There’s something about modern life which seems to require a vast amount expertise from us about all manner of things: technology, mechanics, construction, medicine, law, money. I suspect I am supposed to go to the doctor armed with the piles of research I have done, ready to challenge her decisions on this or that. I always feel like I should go to the mechanic already knowing what the heck is making that rattle-rattle zing noise. If my computer starts acting bizarrely, I feel compelled to raise my geek quotient and fix the darn thing.

But here’s the thing. I really don’t want to be an expert in auto-mechanics, plumbing or immunology. There are schools to teach you those things. If a pipe starts leaking or the car starts making a funny noise, I don’t want to have to have an opinion about them. I just want them fixed. This means of course that I am at the mercy of the potentially unscrupulous or inept mechanic, plumber or doctor. I’d still rather trust them (even foolishly) then pretend to be an expert. But it’s not the modern way. Information is so accessible that it’s almost a crime not to use it, imbibe it, digest it, process it and own it. But while the availability of information is so vast that infinity is starting to see it approaching, my brain’s ability to deal with it is very limited.

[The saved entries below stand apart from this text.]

Lemma NodesIterator__dfs_eq fuel parent :
  NodesIterator__dfs sort predicate fuel parent = RangeLevelNodesIterator__dfs sort predicate 0 None fuel parent 1.
Proof using Type.
  assert (H : forall fuel parent level, 0 <= level ->
    NodesIterator__dfs sort predicate fuel parent = RangeLevelNodesIterator__dfs sort predicate 0 None fuel parent level);
    [|by apply H].
  clear. induction fuel as [|fuel IH]; intros parent level Hl; [done|]. cbn -[Z.leb].
  induction (sort (get_children parent)) as [|c cs IHcs]; [done|].
  rewrite IHcs, (IH c (level + 1)) by lia. fold (emit predicate 0 level c). by rewrite emit_any.
Qed.

Lemma ShallowNodesIterator__dfs_eq fuel parent :
  ShallowNodesIterator__dfs sort predicate fuel parent =
  ShallowRangeLevelNodesIterator__dfs sort predicate 0 None fuel parent 1.
Proof using Type.
  assert (H : forall fuel parent level, 0 <= level ->
    ShallowNodesIterator__dfs sort predicate fuel parent =
    ShallowRangeLevelNodesIterator__dfs sort predicate 0 None fuel parent level); [|by apply H].
  clear. induction fuel as [|fuel IH]; intros parent level Hl; [done|]. cbn -[Z.leb].
  induction (sort (get_children parent)) as [|c cs IHcs]; [done|].
  rewrite IHcs, (IH c (level + 1)) by lia. fold (emit predicate 0 level c). by rewrite emit_any.
Qed.

Lemma NodeParser__dfs_eq fuel parent :
  NodeParser__dfs sort predicate fuel parent = RangeLevelNodeParser__dfs sort predicate 0 None fuel parent 1.
Proof using Type.
  assert (H : forall fuel parent level, 0 <= level ->
    NodeParser__dfs sort predicate fuel parent =
    RangeLevelNodeParser__dfs sort predicate 0 None fuel parent level); [|by apply H].
  clear. induction fuel as [|fuel IH]; intros parent level Hl; [done|]. cbn -[Z.leb].
  induction (sort (get_children parent)) as [|c cs IHcs]; [done|].
  rewrite IHcs, (IH c (level + 1)) by lia. fold (emit predicate 0 level c). by rewrite emit_any.
Qed.

Lemma fmap_next_deep hi level c :
  pair (level + 1) <$> next_deep sort hi level c =
  if cond2 hi level then pair (level + 1) <$> sort (get_children c) else [].
Proof using Type. unfold next_deep. by destruct (cond2 hi level). Qed.

Lemma RangeLevelNodesIterator_bfs_eq lo hi fuel temp :
  RangeLevelNodesIterator_bfs_loop sort predicate lo hi fuel temp =
  gbfs (next_deep sort hi) (emit predicate lo) fuel temp.
Proof using Type.
  revert temp. induction fuel as [|fuel IH]; intros [|[level n] temp]; try done.
  cbn -[Z.leb]. by rewrite fmap_next_deep, IH.
Qed.

Lemma ShallowRangeLevelNodesIterator_bfs_eq lo hi fuel temp :
  ShallowRangeLevelNodesIterator_bfs_loop sort predicate lo hi fuel temp =
  gbfs (next_shallow sort predicate lo hi) (emit predicate lo) fuel temp.
Proof using Type.
  revert temp. induction fuel as [|fuel IH]; intros [|[level n] temp]; try done.
  cbn -[Z.leb]. fold (emit predicate lo level n).
  change (next_shallow sort predicate lo hi level n) with
    (if emit predicate lo level n then [] else next_deep sort hi level n).
  destruct (emit predicate lo level n).
  - by rewrite app_nil_r, IH.
  - rewrite IH, fmap_next_deep. by destruct (gbfs _ _ _ _).
Qed.

Lemma RangeLevelNodeParser_bfs_eq lo hi fuel temp l :
  gbfs (next_deep sort hi) (emit predicate lo) fuel temp = Ret l ->
  RangeLevelNodeParser_bfs_loop sort predicate lo hi fuel temp = Ret (head l).
Proof using Type.
  revert temp l. induction fuel as [|fuel IH]; intros [|[level n] temp] l; cbn -[Z.leb]; intros H; inv_py; try done.
  fold (emit predicate lo level n). rewrite <- fmap_next_deep.
  destruct (emit predicate lo level n); [done|]. cbn [app]. by apply IH.
Qed.

Lemma snd_pairs (l : Z) (q : list node) : (pair l <$> q).*2 = q.
Proof using Type. induction q as [|n q IH]; [done|]. cbn. by f_equal. Qed.

Lemma NodesIterator_bfs_eq fuel temp :
  Forall (fun p => 0 <= p.1) temp ->
  NodesIterator_bfs_loop sort predicate fuel temp.*2 = RangeLevelNodesIterator_bfs_loop sort predicate 0 None fuel temp.
Proof using Type.
  revert temp. induction fuel as [|fuel IH]; intros [|[level n] temp] Ht; try done.
  apply Forall_cons in Ht as [Hl Ht]. cbn -[Z.leb] in *. rewrite <- IH.
  - fold (emit predicate 0 level n). by rewrite fmap_app, snd_pairs, emit_any.
  - apply Forall_app. split; [done|]. apply Forall_fmap, Forall_true. intros; cbn; lia.
Qed.

Lemma ShallowNodesIterator_bfs_eq fuel temp :
  Forall (fun p => 0 <= p.1) temp ->
  ShallowNodesIterator_bfs_loop sort predicate fuel temp.*2 =
  ShallowRangeLevelNodesIterator_bfs_loop sort predicate 0 None fuel temp.
Proof using Type.
  revert temp. induction fuel as [|fuel IH]; intros [|[level n] temp] Ht; try done.
  apply Forall_cons in Ht as [Hl Ht]. cbn -[Z.leb] in *.
  fold (emit predicate 0 level n). rewrite emit_any, <- !IH; try done.
  - by rewrite fmap_app, snd_pairs.
  - apply Forall_app. split; [done|]. apply Forall_fmap, Forall_true. intros; cbn; lia.
Qed.

Lemma NodeParser_bfs_eq fuel temp :
  Forall (fun p => 0 <= p.1) temp ->
  NodeParser_bfs_loop sort predicate fuel temp.*2 = RangeLevelNodeParser_bfs_loop sort predicate 0 None fuel temp.
Proof using Type.
  revert temp. induction fuel as [|fuel IH]; intros [|[level n] temp] Ht; try done.
  apply Forall_cons in Ht as [Hl Ht]. cbn -[Z.leb] in *.
  fold (emit predicate 0 level n). rewrite emit_any, <- IH; try done.
  - by rewrite fmap_app, snd_pairs.
  - apply Forall_app. split; [done|]. apply Forall_fmap, Forall_true. intros; cbn; lia.
Qed.

Lemma dfs_start lo hi root :
  (0 <=? lo) = true ->
  (lo =? 0) && predicate root = emit predicate lo 0 root /\ cond1 hi = cond2 hi 0.
Proof using Type. intros. unfold emit. split; [f_equal; lia|by destruct hi]. Qed.

End instances.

I got information. It’s just not about medicine, pig farming or organ music. It’s not about rotors or potato blight or programming. It’s not about brick laying, giardiasis or balloon animals. I can, however, take one look at a child staggering down to breakfast with bright red cheeks and say “Fifth’s Disease” and be right. I can tell you the difference between its and it’s, imply and infer, fewer and less, uninterested and disinterested. I can also make a Cuban Side Car, knit a sweater and sing Abba songs, sometimes all at the same time. I can cook Italian food, swear in five languages and order wine in six. I gotz skillz.

Just not the skillz to tell me that the horrible noise the car is making when I brake means I shouldn’t wait four days before taking it to the mechanic. The guy took the keys away because the car was apparently unsafe to drive and I’d been running the children back and forth to school quite happily, except for wincing at the screeeeeeech.

Oops.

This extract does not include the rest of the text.